![azure cloudapp ssl azure cloudapp ssl](https://contentandcloud.com/wp-content/uploads/2021/04/Azure-blog-image-5.png)
Azure cloudapp ssl install#
Ssh into the VM and install PgBouncer.
![azure cloudapp ssl azure cloudapp ssl](https://blogs.sap.com/wp-content/uploads/2020/12/36.png)
Ideally, the VM should be configured in a VNet and the Source IP range must be defined and whitelisted in NSG using az network nsg to restrict access to PgBouncer VM to client application VMs only. This is not recommended from security perspective.
![azure cloudapp ssl azure cloudapp ssl](https://miro.medium.com/max/1280/1*mNZbJgat89nI24U4thLvTw.png)

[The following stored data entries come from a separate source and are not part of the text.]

(** ** Nothing is shown that the response does not hold *)

Lemma occurs_refl (s : str) : occurs_in s s.
Proof. exists [], []. rewrite app_nil_r. reflexivity. Qed.

Lemma occurs_trans (t u s : str) :
  occurs_in t u -> occurs_in u s -> occurs_in t s.
Proof.
  intros (a & b & ->) (a' & b' & ->). exists (a' ++ a), (b ++ b').
  rewrite <- !app_assoc. reflexivity.
Qed.

Lemma occurs_suffix (a t : str) : occurs_in t (a ++ t).
Proof. exists a, []. rewrite app_nil_r. reflexivity. Qed.

Lemma occurs_prefix (t b : str) : occurs_in t (t ++ b).
Proof. exists [], b. reflexivity. Qed.

Lemma occurs_skipn (k : nat) (s : str) : occurs_in (skipn k s) s.
Proof. rewrite <- (firstn_skipn k s) at 2. apply occurs_suffix. Qed.

Lemma occurs_firstn (k : nat) (s : str) : occurs_in (firstn k s) s.
Proof. rewrite <- (firstn_skipn k s) at 2. apply occurs_prefix. Qed.

Lemma occurs_dropWhile (f : ascii -> bool) (s : str) :
  occurs_in (dropWhile f s) s.
Proof. rewrite <- (takeWhile_dropWhile f s) at 2. apply occurs_suffix. Qed.

Lemma occurs_trim (s : str) : occurs_in (trim s) s.
Proof.
  unfold trim, trimEnd, trimStart.
  apply occurs_trans with (dropWhile is_space s); [|apply occurs_dropWhile].
  generalize (dropWhile is_space s). intros u.
  pose proof (takeWhile_dropWhile is_space (rev u)) as H.
  apply (f_equal (@rev ascii)) in H.
  rewrite rev_app_distr, rev_involutive in H. rewrite <- H at 2.
  apply occurs_prefix.
Qed.

Lemma occurs_concat (p : str) (l : list str) :
  In p l -> occurs_in p (concat l).
Proof.
  intros H. apply in_split in H as (l1 & l2 & ->).
  exists (concat l1), (concat l2). rewrite concat_app. reflexivity.
Qed.

Lemma occurs_split_loop (re : str -> option nat) (fuel : nat) (cur s p : str) :
  In p (split_loop re fuel cur s) -> occurs_in p (cur ++ s).
Proof.
  intros H. rewrite <- (split_loop_concat re fuel cur s).
  apply occurs_concat. exact H.
Qed.

Lemma occurs_parts (content p : str) :
  In p (parts content) -> occurs_in p content.
Proof.
  intros H. unfold parts in H. apply filter_In in H as [H _].
  exact (occurs_split_loop fence_match _ [] content p H).
Qed.

Lemma occurs_split_lines (cur s line : str) :
  In line (split_lines_from cur s) -> occurs_in line (cur ++ s).
Proof.
  revert cur; induction s as [|c s IH]; intros cur; simpl.
  - intros [<-|[]]. rewrite app_nil_r. apply occurs_refl.
  - destruct (ascii_eqb c "010"%char).
    + intros [<-|H]; [apply occurs_prefix|].
      apply IH in H. simpl in H.
      apply occurs_trans with s; [exact H|].
      exists (cur ++ [c]), []. rewrite app_nil_r, <- app_assoc. reflexivity.
    + intros H. apply IH in H. rewrite <- app_assoc in H. exact H.
Qed.

Lemma occurs_strip_opening (p : str) : occurs_in (strip_opening p) p.
Proof.
  unfold strip_opening. destruct (startsWith fence p); [|apply occurs_refl].
  apply occurs_trans with (dropWhile is_letter (skipn 3 p)).
  - destruct (dropWhile is_letter (skipn 3 p)) as [|c r];
      [apply occurs_refl|].
    destruct (ascii_eqb c "010"%char); [|apply occurs_refl].
    exact (occurs_suffix [c] r).
  - apply occurs_trans with (skipn 3 p);
      [apply occurs_dropWhile | apply occurs_skipn].
Qed.

Lemma occurs_code_body (p : str) : occurs_in (code_body p) p.
Proof.
  unfold code_body.
  apply occurs_trans with (strip_closing (strip_opening p));
    [apply occurs_trim|].
  apply occurs_trans with (strip_opening p); [|apply occurs_strip_opening].
  unfold strip_closing. destruct (endsWith fence (strip_opening p));
    [apply occurs_firstn | apply occurs_refl].
Qed.

Lemma occurs_shown_items (lines : list str) (t : str) :
  In t (shown_items (map list_child lines)) ->
  exists line, In line lines /\ occurs_in t line.
Proof.
  induction lines as [|line lines IH]; cbn [map shown_items];
    [contradiction|].
  unfold list_child at 1. destruct (starts_marker (trim line));
    cbn [shown_items].
  - intros [E|H].
    + exists line. split; [left; reflexivity|]. rewrite <- E.
      apply occurs_trans with (trim line);
        [unfold substring; apply occurs_skipn | apply occurs_trim].
    + destruct (IH H) as (x & Hx & Ho). exists x. split; [right|]; assumption.
  - intros H. destruct (IH H) as (x & Hx & Ho).
    exists x. split; [right|]; assumption.
Qed.

Lemma occurs_render_text (text t : str) :
  In t (inline_texts (render_text text)) -> occurs_in t text.
Proof.
  unfold render_text.
  destruct (startsWith stars text && endsWith stars text).
  - intros [<-|[]]. unfold slice_2_m2.
    apply occurs_trans with (skipn 2 text);
      [apply occurs_firstn | apply occurs_skipn].
  - destruct (starts_marker (trim text)).
    + cbn [inline_texts]. intros H.
      apply occurs_shown_items in H as (line & Hl & Ho).
      apply occurs_trans with line; [exact Ho|].
      apply occurs_trans with (trim text); [|apply occurs_trim].
      exact (occurs_split_lines [] (trim text) line Hl).
    + intros [<-|[]]. apply occurs_refl.
Qed.

Lemma occurs_render_plain (p t : str) :
  In t (element_texts (render_plain p)) -> occurs_in t p.
Proof.
  unfold render_plain, render_prose. destruct (isCodeBlock p).
  - intros [<-|[]]. apply occurs_code_body.
  - cbn [element_texts]. intros H. apply in_flat_map in H as (i & Hi & Ht).
    apply in_map_iff in Hi as (piece & <- & Hp).
    apply occurs_trans with piece; [apply occurs_render_text; exact Ht|].
    exact (occurs_split_loop bold_match _ [] p piece Hp).
Qed.

(** X17: the rendering shows nothing the response does not hold.  Every
    text of the rendered tree (the body of a code block, the new side of a
    diff, a bold span, a list item, a span) is a run of consecutive
    characters of the response. *)
Theorem rendered_text_from_response (content : str)
    (originalCode : option str) (language : option Language) (t : str) :
  In t (flat_map element_texts (MarkdownResponse content originalCode language)) ->
  occurs_in t content.
Proof.
  intros H. apply in_flat_map in H as (e & He & Ht).
  apply In_nth_error in He as [i He].
  unfold MarkdownResponse in He.
  assert (Hi : i < length (parts content)).
  { rewrite <- (render_parts_length originalCode language false).
    apply nth_error_Some. rewrite He. discriminate. }
  destruct (nth_error (parts content) i) as [p|] eqn:Hp;
    [|apply nth_error_None in Hp; lia].
  apply occurs_trans with p;
    [|apply occurs_parts; eapply nth_error_In; exact Hp].
  destruct (element_shape _ _ _ _ _ _ _ He Hp)
    as [->|(c & l & _ & _ & _ & _ & ->)].
  - apply occurs_render_plain. exact Ht.
  - destruct Ht as [<-|[]]. apply occurs_code_body.
Qed.

Lemma rendered_text_from_response_witness :
  In (js "item two")
     (flat_map element_texts (MarkdownResponse scenario_list None None)) /\
  occurs_in (js "item two") scenario_list.
Proof.
  assert (H : In (js "item two")
     (flat_map element_texts (MarkdownResponse scenario_list None None)))
    by (vm_compute; tauto).
  exact (conj H (rendered_text_from_response scenario_list None None
                   (js "item two") H)).
Defined.

(** ** Tested patterns *)

Lemma lang_seq_inv (r1 r2 : regex) (s : str) :
  lang (Seq r1 r2) s ->
  exists s1 s2, s = s1 ++ s2 /\ lang r1 s1 /\ lang r2 s2.
Proof. intros H. inversion H; subst. eauto. Qed.

Lemma lang_or_inv (r1 r2 : regex) (s : str) :
  lang (Or r1 r2) s -> lang r1 s \/ lang r2 s.
Proof. intros H. inversion H; subst; auto. Qed.

Lemma lang_class_inv (f : ascii -> bool) (s : str) :
  lang (Class f) s -> exists c, s = [c] /\ f c = true.
Proof. intros H. inversion H; subst. eauto. Qed.

Lemma lang_empty_inv (s : str) : lang Empty_word s -> s = [].
Proof. intros H. inversion H. reflexivity. Qed.

Lemma lang_never_inv (s : str) : lang Never s -> False.
Proof. intros H. inversion H. Qed.

Lemma nullable_lang (r : regex) : nullable r = true <-> lang r [].
Proof.
  induction r as [| |f|r1 IH1 r2 IH2|r1 IH1 r2 IH2|r IH]; simpl; split;
    intros H; try discriminate.
  - apply lang_never_inv in H. contradiction.
  - constructor.
  - reflexivity.
  - apply lang_class_inv in H as (c & E & _). discriminate E.
  - apply andb_prop in H as [H1 H2].
    apply (lang_seq r1 r2 [] []); [apply IH1 | apply IH2]; assumption.
  - apply lang_seq_inv in H as (s1 & s2 & E & L1 & L2).
    symmetry in E. apply app_eq_nil in E as [-> ->].
    apply andb_true_intro. split; [apply IH1 | apply IH2]; assumption.
  - apply orb_prop in H as [H|H];
      [apply lang_or_l, IH1 | apply lang_or_r, IH2]; exact H.
  - apply orb_true_intro.
    apply lang_or_inv in H as [H|H];
      [left; apply IH1 | right; apply IH2]; assumption.
  - constructor.
  - reflexivity.
Qed.

Lemma derive_sound (c : ascii) (r : regex) (s : str) :
  lang (derive c r) s -> lang r (c :: s).
Proof.
  revert s; induction r as [| |f|r1 IH1 r2 IH2|r1 IH1 r2 IH2|r IH];
    intros s H; simpl in H.
  - apply lang_never_inv in H. contradiction.
  - apply lang_never_inv in H. contradiction.
  - destruct (f c) eqn:E.
    + apply lang_empty_inv in H. subst s. constructor. exact E.
    + apply lang_never_inv in H. contradiction.
  - assert (W : forall t, lang (Seq (derive c r1) r2) t ->
                          lang (Seq r1 r2) (c :: t)).
    { intros t L. apply lang_seq_inv in L as (s1 & s2 & -> & L1 & L2).
      apply (lang_seq r1 r2 (c :: s1) s2); [apply IH1; exact L1 | exact L2]. }
    destruct (nullable r1) eqn:N; [|apply W; exact H].
    apply lang_or_inv in H as [H|H]; [apply W; exact H|].
    apply (lang_seq r1 r2 [] (c :: s));
      [apply nullable_lang; exact N | apply IH2; exact H].
  - apply lang_or_inv in H as [H|H];
      [apply lang_or_l, IH1 | apply lang_or_r, IH2]; exact H.
  - apply lang_seq_inv in H as (s1 & s2 & -> & L1 & L2).
    apply (lang_many_app r (c :: s1) s2); [apply IH; exact L1 | exact L2].
Qed.

Lemma derive_complete (c : ascii) (r : regex) (s : str) :
  lang r (c :: s) -> lang (derive c r) s.
Proof.
  intros H. remember (c :: s) as t eqn:E. revert c s E.
  induction H as [|f x Hf|r1 r2 s1 s2 H1 IH1 H2 IH2|r1 r2 t H IH|r1 r2 t H IH
                 |r|r s1 s2 H1 IH1 H2 IH2]; intros c s E.
  - discriminate E.
  - injection E as -> <-. simpl. rewrite Hf. constructor.
  - simpl. destruct s1 as [|y s1].
    + simpl in E. subst s2.
      rewrite (proj2 (nullable_lang r1) H1). apply lang_or_r.
      apply IH2. reflexivity.
    + simpl in E. injection E as -> <-.
      assert (L : lang (Seq (derive c r1) r2) (s1 ++ s2))
        by (apply lang_seq; [apply IH1; reflexivity | exact H2]).
      destruct (nullable r1); [apply lang_or_l|]; exact L.
  - simpl. apply lang_or_l. apply IH. exact E.
  - simpl. apply lang_or_r. apply IH. exact E.
  - discriminate E.
  - destruct s1 as [|y s1].
    + simpl in E. apply IH2. exact E.
    + simpl in E. injection E as -> <-. simpl.
      apply lang_seq; [apply IH1; reflexivity | exact H2].
Qed.

(** [test] decides the words of a pattern. *)
Lemma test_lang (r : regex) (s : str) : test r s = true <-> lang r s.
Proof.
  revert r; induction s as [|c s IH]; intros r; simpl.
  - apply nullable_lang.
  - rewrite IH. split; [apply derive_sound | apply derive_complete].
Qed.

Lemma lang_min_length (r : regex) (s : str) :
  lang r s -> min_length r <= length s.
Proof.
  induction 1; simpl; try rewrite length_app; lia.
Qed.

Lemma lang_classes (P : ascii -> bool) (r : regex) (s : str) :
  classes_within P r -> lang r s -> forallb P s = true.
Proof.
  intros C H. induction H; simpl in C; try reflexivity.
  - simpl. rewrite (C c H). reflexivity.
  - destruct C as [C1 C2]. rewrite forallb_app, IHlang1, IHlang2; auto.
  - apply IHlang. tauto.
  - apply IHlang. tauto.
  - rewrite forallb_app, IHlang1, IHlang2; auto.
Qed.

Lemma lang_some_of (f : ascii -> bool) (s : str) :
  s <> [] -> forallb f s = true -> lang (some_of (Class f)) s.
Proof.
  intros Hs H. destruct s as [|c s]; [contradiction|].
  simpl in H. apply andb_prop in H as [Hc H].
  apply (lang_seq (Class f) (Many (Class f)) [c] s); [constructor; exact Hc|].
  clear Hs Hc. induction s as [|x s IH]; [constructor|].
  simpl in H. apply andb_prop in H as [Hx H].
  apply (lang_many_app (Class f) [x] s); [constructor; exact Hx | apply IH, H].
Qed.

Lemma lang_many_class (f : ascii -> bool) (s : str) :
  forallb f s = true -> lang (Many (Class f)) s.
Proof.
  induction s as [|x s IH]; intros H; [constructor|].
  simpl in H. apply andb_prop in H as [Hx H].
  apply (lang_many_app (Class f) [x] s); [constructor; exact Hx | apply IH, H].
Qed.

Important Note: The above command will create an NSG for the VM and open port 5432 on the VM for Any Source IP. Open port 5432 on Network Security Group (NSG) on Ubuntu VM so PgBouncer can listen on the port for incoming connections from application.Īz vm open-port -port 5432 -resource-group myResourceGroup –name PgBouncerPoolVM.If your application is already running on Azure VM and you have a VM provisioned, you can skip this step and move to step 2.Īz group create -name myResourceGroup -location eastus In this blog post, we will focus on steps to install and run PgBouncer on Ubuntu VM while steps to setup PgBouncer sidecar can be a topic for a follow-up blog post.Īll the steps mentioned below uses Azure CLI to provision and deploy resources. However, if you are running your application on Azure Kubernetes Services (AKS), you can leverage PgBouncer sidecar to run it as a Kubernetes sidecar to your application. If the application runs on a managed service like Azure App Services or Azure Functions, you may have to provision a separate Ubuntu VM to run PgBouncer proxy service. In this case, if you are running your application on an Azure VM, you can setup PgBouncer on the same VM running the application. As Azure DB for PostgreSQL is a fully managed platform service, you won’t have access to install any external component on database server. PgBouncer connection proxy is setup between the application and database layer as shown in the image below. In addition, we also provide you with a QuickStart template at the end of the blog post which can enable you to quickly deploy and setup a PgBouncer in a VM and get started. In this blog post, we share the steps to install and setup PgBouncer connection pooling proxy between application and Azure DB for PostgreSQL to reap the performance and resiliency benefits it offers. With PgBouncer, the throughput improved 4x times as shown below while connection latency was reduced by 40 percent. The only variable during the tests was PgBouncer. In the test, we ran pgbench with scale factor of 5 against Azure Database for PostgreSQL running on general purpose tier with 2 vCores (GP_Gen5_2). The following are the observations with A/B testing comparing throughput with standard pgbench benchmark testing with and without PgBouncer. pgbench provides a configuration setting to create new connection for every transaction so we leveraged that to measure the impact of connection latency on throughput of the application.
![azure cloudapp ssl azure cloudapp ssl](https://i.stack.imgur.com/RxYeG.png)
To give some estimates of the performance improvement when using PgBouncer for connection pooling with Azure Database for PostgreSQL, we ran a simple performance benchmark test with pgbench. In my previous blog post on Azure blogs, I explain why it is important to leverage connection pooling proxy with PostgreSQL and how using a connection pooling proxy like PgBouncer against Azure Database for PostgreSQL can provide a significant performance boost, assuming connection pooling is not used at the application layer.